YOUR INSTRUCTIONS: Using the entries below, write out the line with "let s := during s in", the line with "match replaced_content s", and every line in between, exactly as each is written.

# # #

(** When it fails, the new files are removed; when it succeeds, the file the row named
    before is, and the public snapshot is revoked. *)
Definition update_artifact (s : astate) (during : astate -> astate) (i : string) (u : UpdateInput) (ids : drawn) (now : Z)
    : astate * result Artifact.t :=
  match (let? a := get_artifact s i in let? _ := evaluate_policy a ArtifactPolicyAction.EDIT true None in Return a) with
  | Raise e => (s, Raise e)
  | Return a =>
      let s := during s in
      let a' := with_metadata u a in
      if bool_decide (u_inline_content u = None) && bool_decide (u_file_data u = None) then save_artifact s a' now
      else
        match materialize_first s a u (dr_token ids) with
        | (s, Raise e) => (s, Raise e)
        | (s, Return materialized) =>
            match replaced_content s a' u (dr_hex ids) with
            | (s, Raise e) => (best_effort_delete_opt s materialized, Raise e)
            | (s, Return (a', temp)) =>
                match save_artifact s a' now with
                | (s, Raise e) => (best_effort_delete_opt (best_effort_delete_opt s temp) materialized, Raise e)
                | (s, Return saved) =>
                    let s := best_effort_delete_opt s materialized in
                    let s := if is_owned_ref (Artifact.content_ref a) && negb (bool_decide (Artifact.content_ref a = materialized))
                             then best_effort_delete_opt s (Artifact.content_ref a) else s in
                    (match get_active_publish (a_db s) i with
                     | Some _ => s <| a_db := (revoke_published (a_db s) i now).1 |>
                     | None => s
                     end, Return saved)
                end
            end
        end
  end.

(** * Revisions *)

Definition derive_publish_sync_state (s : astate) (i current : string) : string :=
  match get_active_publish (a_db s) i with
  | None => "unpublished"
  | Some p => if bool_decide (PublishedArtifact.published_revision_id p = Some current) then "current" else "outdated"
  end.

(** [_read_revision_text] *)
Definition read_revision_text (s : astate) (r : ArtifactRevision.t) (max_bytes : Z) : result string :=
  match ArtifactRevision.inline_content r with
  | Some text => Return text
  | None =>
      let? data := read_content s None (ArtifactRevision.content_ref r) max_bytes in
      match utf8_decode data with Some _ => Return data | None => Raise ArtifactRevisionValidationError end
  end.

(** The artifact and the revision an edit starts from. *)
Definition current_for_edit (s : astate) (i expected : string) : result (Artifact.t * ArtifactRevision.t) :=
  let? a := get_artifact s i in
  let? current := found ArtifactMigrationIncompleteError (Artifact.current_revision_id a) in
  let? r := found ArtifactRevisionNotFoundError (ArtifactStore.get_revision (a_db s) i current) in
  if negb (bool_decide (expected = ArtifactRevision.id r)) then Raise ArtifactRevisionConflictError
  else let? _ := evaluate_policy a ArtifactPolicyAction.EDIT true None in Return (a, r).

Record RevisionInput := mkRevisionInput {
  r_inline_content : option string;
  r_file_data : option string;
  r_workspace_ref : option string;
  r_text_patch : option json;
  r_change_summary : string;
  r_kind : option ArtifactKind.t;
  r_mime : option string
}.

(** The new content: kind, MIME type, and a text to keep inline or bytes for a file. *)
Definition new_content (s : astate) (current : ArtifactRevision.t) (r : RevisionInput)
    : result (ArtifactKind.t * string * (string + string)) :=
  let kind := default (ArtifactRevision.kind current) (r_kind r) in
  let mime := default (ArtifactRevision.mime current) (r_mime r) in
  if negb (count_given [r_inline_content r; r_file_data r; r_workspace_ref r; (fun _ => "") <$> r_text_patch r] =? 1)%nat
  then Raise ArtifactRevisionValidationError
  else
    match r_text_patch r, r_inline_content r with
    | Some patch, _ =>
        if negb (is_text_kind (ArtifactRevision.kind current)) then Raise ArtifactRevisionValidationError
        else
          let? items := validate_text_patch patch in
          let? parent := read_revision_text s current (diff_max_bytes cfg) in
          let? text := apply_text_patch parent items in
          if artifact_inline_max_bytes cfg <? len text then Raise ArtifactRevisionValidationError
          else if artifact_max_bytes cfg <? len text then Raise ArtifactRevisionValidationError
          else Return (ArtifactRevision.kind current, ArtifactRevision.mime current, inl text)
    | None, Some text =>
        if is_text_kind kind && (artifact_inline_max_bytes cfg <? len text) then Raise ArtifactTooLargeError
        else if negb (is_text_kind kind) then Raise ArtifactRevisionValidationError
        else Return (kind, mime, inl text)
    | None, None =>
        let? raw := file_bytes s ArtifactRevisionValidationError (r_file_data r) (r_workspace_ref r) in
        Return (kind, mime, inr raw)
    end.

(** [inline] is kept in the row, bytes are written to a file of the artifact. *)
Definition store_content (s : astate) (i filename : string) (content : string + string) (hex : string)
    : astate * result (option string * option string) :=
  match content with
  | inl text => (s, Return (None, Some text))
  | inr raw => match write_content s i filename raw hex with
               | (s, Return ref) => (s, Return (Some ref, None))
               | (s, Raise e) => (s, Raise e)
               end
  end.

(** The object is built before the [try] that removes the new file again. *)
Definition commit_revision (s : astate) (i expected : string) (current r : ArtifactRevision.t) (now : Z)
    : astate * result (ArtifactRevision.t * UpdateRevisionResult) :=
  match ArtifactRevision.make r with
  | Raise e => (s, Raise e)
  | Return r =>
      match append_revision (a_db s) i r expected now with
      | (d, Raise e) => (best_effort_delete_opt (s <| a_db := d |>) (ArtifactRevision.content_ref r), Raise e)
      | (d, Return committed) =>
          let s := s <| a_db := d |> in
          (s, Return (committed, mkUpdateRevisionResult
                 (bool_decide (ArtifactRevision.checksum committed = ArtifactRevision.checksum current))
                 (derive_publish_sync_state s i (ArtifactRevision.id committed))))
      end
  end.

Definition ACTOR : string := "dashboard".

(** The revision after [current] with this content. *)
Definition next_revision (i : string) (current : ArtifactRevision.t) (revision_id : string) (back ref inline : option string) (size : Z)
    (checksum mime : string) (kind : ArtifactKind.t) (now : Z) (change_summary : string) : ArtifactRevision.t :=
  ArtifactRevision.mk revision_id i (ArtifactRevision.revision_number current + 1)
    (Some (ArtifactRevision.id current)) back ref inline size checksum mime kind now change_summary ACTOR
    (ArtifactRevision.source_session_id current) (ArtifactRevision.source_run_id current).

Definition content_bytes (c : string + string) : string := match c with inl x | inr x => x end.

Definition update_revision (s : astate) (during : astate -> astate) (i expected : string) (r : RevisionInput) (ids : drawn)
    (now : Z) : astate * result (ArtifactRevision.t * UpdateRevisionResult) :=
  match (let? (a, current) := current_for_edit s i expected in
         let? new := new_content s current r in Return (current, new)) with
  | Raise e => (s, Raise e)
  | Return (current, (kind, mime, content)) =>
      match store_content (during s) i ("rev-" +:+ dr_token ids) content (dr_hex ids) with
      | (s, Raise e) => (s, Raise e)
      | (s, Return (ref, inline)) =>
          let data := content_bytes content in
          commit_revision s i expected current
            (next_revision i current (dr_revision_id ids) None ref inline (len data) (sha256_checksum data) mime kind now
               (r_change_summary r)) now
      end
  end.

Definition list_revisions (s : astate) (i : string) (c : option RevisionListCursor) (limit : Z) : result RevisionListPage :=
  let? a := get_artifact s i in
  if bool_decide (Artifact.current_revision_id a = None) then Return (mkRevisionListPage [] None)
  else ArtifactStore.list_revisions (a_db s) i c (clamp 1 100 limit).

(** The content of the target is copied; its size and checksum are taken as stored. *)
Definition rollback (s : astate) (during : astate -> astate) (i target_id expected change_summary : string) (ids : drawn)
    (now : Z) : astate * result (ArtifactRevision.t * UpdateRevisionResult) :=
  match (let? (a, current) := current_for_edit s i expected in
         let? target := found ArtifactRevisionNotFoundError (ArtifactStore.get_revision (a_db s) i target_id) in
         let? content := (match ArtifactRevision.inline_content target with
                          | Some text => Return (inl text)
                          | None => let? data := read_revision_bytes s target in Return (inr data)
                          end) in
         Return (current, target, content)) with
  | Raise e => (s, Raise e)
  | Return (current, target, content) =>
      match store_content (during s) i ("rb-" +:+ dr_token ids) content (dr_hex ids) with
      | (s, Raise e) => (s, Raise e)
      | (s, Return (ref, inline)) =>
          commit_revision s i expected current
            (next_revision i current (dr_revision_id ids) (Some (ArtifactRevision.id target)) ref inline
               (ArtifactRevision.size target) (ArtifactRevision.checksum target) (ArtifactRevision.mime target)
               (ArtifactRevision.kind target) now change_summary) now
      end
  end.
End service.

# # #

SOLVED PROBLEM:
      let s := during s in
      let a' := with_metadata u a in
      if bool_decide (u_inline_content u = None) && bool_decide (u_file_data u = None) then save_artifact s a' now
      else
        match materialize_first s a u (dr_token ids) with
        | (s, Raise e) => (s, Raise e)
        | (s, Return materialized) =>
            match replaced_content s a' u (dr_hex ids) with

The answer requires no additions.